PROBLEM DETAILS →
In the data below, give the number of lines that contain the word "Context". Nothing else is needed.

╭─ EXTRACTED ENTRIES

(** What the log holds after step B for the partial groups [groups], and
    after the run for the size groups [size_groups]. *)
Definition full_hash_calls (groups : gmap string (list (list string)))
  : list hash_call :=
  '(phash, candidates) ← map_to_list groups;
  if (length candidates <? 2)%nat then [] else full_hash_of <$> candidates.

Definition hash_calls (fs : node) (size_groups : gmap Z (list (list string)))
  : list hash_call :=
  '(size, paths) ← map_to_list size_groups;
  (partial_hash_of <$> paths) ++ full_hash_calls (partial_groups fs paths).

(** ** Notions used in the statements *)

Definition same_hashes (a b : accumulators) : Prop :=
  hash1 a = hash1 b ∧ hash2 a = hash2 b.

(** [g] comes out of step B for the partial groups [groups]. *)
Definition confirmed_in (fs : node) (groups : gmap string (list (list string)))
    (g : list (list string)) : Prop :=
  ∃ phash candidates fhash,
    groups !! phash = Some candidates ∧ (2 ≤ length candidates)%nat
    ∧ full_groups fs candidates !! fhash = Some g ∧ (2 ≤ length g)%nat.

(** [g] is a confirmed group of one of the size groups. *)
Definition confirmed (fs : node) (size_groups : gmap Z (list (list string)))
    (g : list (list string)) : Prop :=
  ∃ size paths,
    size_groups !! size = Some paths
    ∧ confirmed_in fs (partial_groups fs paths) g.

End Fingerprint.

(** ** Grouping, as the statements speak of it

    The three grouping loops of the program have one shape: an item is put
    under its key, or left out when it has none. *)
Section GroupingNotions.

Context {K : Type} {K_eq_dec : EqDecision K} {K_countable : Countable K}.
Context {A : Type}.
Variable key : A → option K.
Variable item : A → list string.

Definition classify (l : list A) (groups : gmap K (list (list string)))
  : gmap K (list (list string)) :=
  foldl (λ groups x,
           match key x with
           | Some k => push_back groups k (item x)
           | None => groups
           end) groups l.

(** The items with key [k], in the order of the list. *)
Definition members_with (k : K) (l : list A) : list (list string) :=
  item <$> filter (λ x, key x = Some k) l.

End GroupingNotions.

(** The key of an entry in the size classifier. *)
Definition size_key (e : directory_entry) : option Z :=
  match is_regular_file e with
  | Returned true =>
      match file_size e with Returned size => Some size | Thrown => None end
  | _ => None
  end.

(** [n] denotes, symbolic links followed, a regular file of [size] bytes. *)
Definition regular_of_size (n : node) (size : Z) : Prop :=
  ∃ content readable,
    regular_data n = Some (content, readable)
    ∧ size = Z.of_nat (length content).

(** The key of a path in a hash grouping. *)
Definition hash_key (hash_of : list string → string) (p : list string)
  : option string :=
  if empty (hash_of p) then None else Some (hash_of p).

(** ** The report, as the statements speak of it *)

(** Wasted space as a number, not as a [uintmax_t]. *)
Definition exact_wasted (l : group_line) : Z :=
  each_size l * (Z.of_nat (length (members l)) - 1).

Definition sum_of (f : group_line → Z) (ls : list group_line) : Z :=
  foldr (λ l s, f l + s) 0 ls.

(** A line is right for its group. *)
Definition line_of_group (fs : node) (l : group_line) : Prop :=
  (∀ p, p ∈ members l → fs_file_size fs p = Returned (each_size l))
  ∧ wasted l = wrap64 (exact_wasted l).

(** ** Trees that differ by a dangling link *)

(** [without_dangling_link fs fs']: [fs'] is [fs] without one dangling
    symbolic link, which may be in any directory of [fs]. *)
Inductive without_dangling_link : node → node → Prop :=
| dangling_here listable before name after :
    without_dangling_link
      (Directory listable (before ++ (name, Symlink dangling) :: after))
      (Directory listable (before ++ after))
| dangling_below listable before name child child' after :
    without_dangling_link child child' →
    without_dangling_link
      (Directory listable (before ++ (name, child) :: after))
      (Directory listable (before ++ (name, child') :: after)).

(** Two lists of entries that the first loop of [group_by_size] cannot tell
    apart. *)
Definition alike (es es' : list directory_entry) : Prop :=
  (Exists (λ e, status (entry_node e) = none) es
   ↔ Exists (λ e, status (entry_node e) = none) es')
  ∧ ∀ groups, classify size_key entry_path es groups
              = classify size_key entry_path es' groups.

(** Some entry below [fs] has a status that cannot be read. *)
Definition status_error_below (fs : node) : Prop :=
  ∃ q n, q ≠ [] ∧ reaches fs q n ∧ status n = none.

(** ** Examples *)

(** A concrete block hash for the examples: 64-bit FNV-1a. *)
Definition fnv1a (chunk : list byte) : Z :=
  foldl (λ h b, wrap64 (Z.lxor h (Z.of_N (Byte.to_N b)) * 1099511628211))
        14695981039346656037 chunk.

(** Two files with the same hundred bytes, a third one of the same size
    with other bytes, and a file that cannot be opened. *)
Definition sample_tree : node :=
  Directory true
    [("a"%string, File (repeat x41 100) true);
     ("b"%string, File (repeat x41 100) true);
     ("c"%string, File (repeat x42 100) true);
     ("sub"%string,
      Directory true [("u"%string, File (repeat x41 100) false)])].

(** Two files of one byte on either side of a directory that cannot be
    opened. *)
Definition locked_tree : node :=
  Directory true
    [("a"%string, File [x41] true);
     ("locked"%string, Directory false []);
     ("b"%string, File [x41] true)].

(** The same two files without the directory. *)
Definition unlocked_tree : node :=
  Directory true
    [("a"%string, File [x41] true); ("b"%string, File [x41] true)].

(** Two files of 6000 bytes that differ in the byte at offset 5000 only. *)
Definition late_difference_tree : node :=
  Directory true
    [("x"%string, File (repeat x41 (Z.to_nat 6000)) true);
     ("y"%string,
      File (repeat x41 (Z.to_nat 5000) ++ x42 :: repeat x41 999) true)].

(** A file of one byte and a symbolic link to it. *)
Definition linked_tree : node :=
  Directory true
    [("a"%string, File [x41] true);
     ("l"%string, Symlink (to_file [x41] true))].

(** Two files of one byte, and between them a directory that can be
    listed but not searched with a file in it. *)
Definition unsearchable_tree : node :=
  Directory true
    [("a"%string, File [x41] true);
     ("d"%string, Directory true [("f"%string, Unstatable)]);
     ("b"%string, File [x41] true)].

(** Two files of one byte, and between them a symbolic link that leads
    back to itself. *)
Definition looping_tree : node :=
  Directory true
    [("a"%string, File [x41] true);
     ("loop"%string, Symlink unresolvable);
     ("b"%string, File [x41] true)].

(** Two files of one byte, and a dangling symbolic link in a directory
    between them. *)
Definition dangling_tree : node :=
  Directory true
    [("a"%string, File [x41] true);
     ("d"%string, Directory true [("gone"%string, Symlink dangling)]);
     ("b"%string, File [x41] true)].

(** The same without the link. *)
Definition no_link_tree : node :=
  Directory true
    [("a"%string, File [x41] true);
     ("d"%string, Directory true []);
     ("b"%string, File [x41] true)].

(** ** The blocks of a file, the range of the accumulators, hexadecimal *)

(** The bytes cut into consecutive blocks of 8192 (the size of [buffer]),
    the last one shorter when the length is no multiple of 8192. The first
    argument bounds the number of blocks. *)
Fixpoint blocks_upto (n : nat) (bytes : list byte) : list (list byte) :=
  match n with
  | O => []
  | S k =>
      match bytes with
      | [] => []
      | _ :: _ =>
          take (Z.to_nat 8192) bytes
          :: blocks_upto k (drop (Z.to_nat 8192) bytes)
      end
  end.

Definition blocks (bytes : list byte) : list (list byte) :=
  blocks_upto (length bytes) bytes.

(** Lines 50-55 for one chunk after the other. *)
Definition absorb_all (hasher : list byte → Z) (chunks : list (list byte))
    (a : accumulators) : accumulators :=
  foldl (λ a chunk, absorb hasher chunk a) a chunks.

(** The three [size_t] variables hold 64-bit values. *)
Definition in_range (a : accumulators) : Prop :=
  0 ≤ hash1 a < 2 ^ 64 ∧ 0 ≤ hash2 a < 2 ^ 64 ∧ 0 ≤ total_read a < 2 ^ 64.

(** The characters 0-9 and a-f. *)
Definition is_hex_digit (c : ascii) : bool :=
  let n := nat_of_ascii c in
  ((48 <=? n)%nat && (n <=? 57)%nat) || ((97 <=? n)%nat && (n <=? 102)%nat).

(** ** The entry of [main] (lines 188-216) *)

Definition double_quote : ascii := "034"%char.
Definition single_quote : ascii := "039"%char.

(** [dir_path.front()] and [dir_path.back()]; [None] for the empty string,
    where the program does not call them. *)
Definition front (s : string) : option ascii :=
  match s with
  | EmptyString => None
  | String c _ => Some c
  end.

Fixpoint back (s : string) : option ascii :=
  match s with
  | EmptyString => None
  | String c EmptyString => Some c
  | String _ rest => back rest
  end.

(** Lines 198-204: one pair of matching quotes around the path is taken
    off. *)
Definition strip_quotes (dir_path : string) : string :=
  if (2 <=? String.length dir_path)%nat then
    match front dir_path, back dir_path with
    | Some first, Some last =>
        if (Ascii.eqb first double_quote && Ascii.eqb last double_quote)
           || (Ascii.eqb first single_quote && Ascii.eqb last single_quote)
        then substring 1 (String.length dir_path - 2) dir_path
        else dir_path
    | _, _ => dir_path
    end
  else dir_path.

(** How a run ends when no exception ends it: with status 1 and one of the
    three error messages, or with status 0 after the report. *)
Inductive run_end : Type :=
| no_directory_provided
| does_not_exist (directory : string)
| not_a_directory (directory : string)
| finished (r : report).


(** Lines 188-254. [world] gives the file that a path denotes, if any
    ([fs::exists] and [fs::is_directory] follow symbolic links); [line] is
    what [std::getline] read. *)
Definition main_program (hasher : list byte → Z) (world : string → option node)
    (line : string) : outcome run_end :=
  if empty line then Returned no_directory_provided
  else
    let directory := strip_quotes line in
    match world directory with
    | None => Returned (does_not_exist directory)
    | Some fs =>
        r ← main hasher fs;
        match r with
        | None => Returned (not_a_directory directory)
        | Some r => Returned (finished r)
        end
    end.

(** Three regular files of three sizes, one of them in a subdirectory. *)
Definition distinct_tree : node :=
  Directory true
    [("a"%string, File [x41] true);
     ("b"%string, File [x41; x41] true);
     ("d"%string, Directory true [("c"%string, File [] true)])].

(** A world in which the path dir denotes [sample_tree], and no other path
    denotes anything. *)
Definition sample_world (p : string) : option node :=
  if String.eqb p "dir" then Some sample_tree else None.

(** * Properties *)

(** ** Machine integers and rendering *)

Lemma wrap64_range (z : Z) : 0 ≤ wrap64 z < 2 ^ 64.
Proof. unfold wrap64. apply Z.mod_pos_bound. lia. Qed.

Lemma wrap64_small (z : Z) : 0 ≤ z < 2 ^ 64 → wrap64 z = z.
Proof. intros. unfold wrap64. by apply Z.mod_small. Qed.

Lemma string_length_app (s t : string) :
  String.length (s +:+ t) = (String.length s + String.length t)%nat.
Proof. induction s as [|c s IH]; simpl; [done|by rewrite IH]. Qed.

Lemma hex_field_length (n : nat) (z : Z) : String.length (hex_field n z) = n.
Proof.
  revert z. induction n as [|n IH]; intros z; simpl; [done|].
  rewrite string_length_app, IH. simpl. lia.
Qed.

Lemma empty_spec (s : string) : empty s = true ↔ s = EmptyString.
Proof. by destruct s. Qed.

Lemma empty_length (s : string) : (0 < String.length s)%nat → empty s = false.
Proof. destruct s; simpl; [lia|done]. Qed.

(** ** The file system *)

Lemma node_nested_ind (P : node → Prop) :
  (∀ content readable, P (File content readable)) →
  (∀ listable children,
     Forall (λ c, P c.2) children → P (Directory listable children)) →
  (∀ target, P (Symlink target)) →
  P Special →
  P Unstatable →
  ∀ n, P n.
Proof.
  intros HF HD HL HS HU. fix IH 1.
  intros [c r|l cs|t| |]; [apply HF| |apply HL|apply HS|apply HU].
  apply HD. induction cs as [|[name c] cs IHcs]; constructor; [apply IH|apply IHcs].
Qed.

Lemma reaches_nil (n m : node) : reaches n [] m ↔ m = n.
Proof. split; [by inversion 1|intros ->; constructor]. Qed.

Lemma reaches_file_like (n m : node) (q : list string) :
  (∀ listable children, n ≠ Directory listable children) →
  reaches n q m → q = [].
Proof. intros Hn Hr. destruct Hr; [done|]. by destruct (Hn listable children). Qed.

╰─

RESPONSE →
2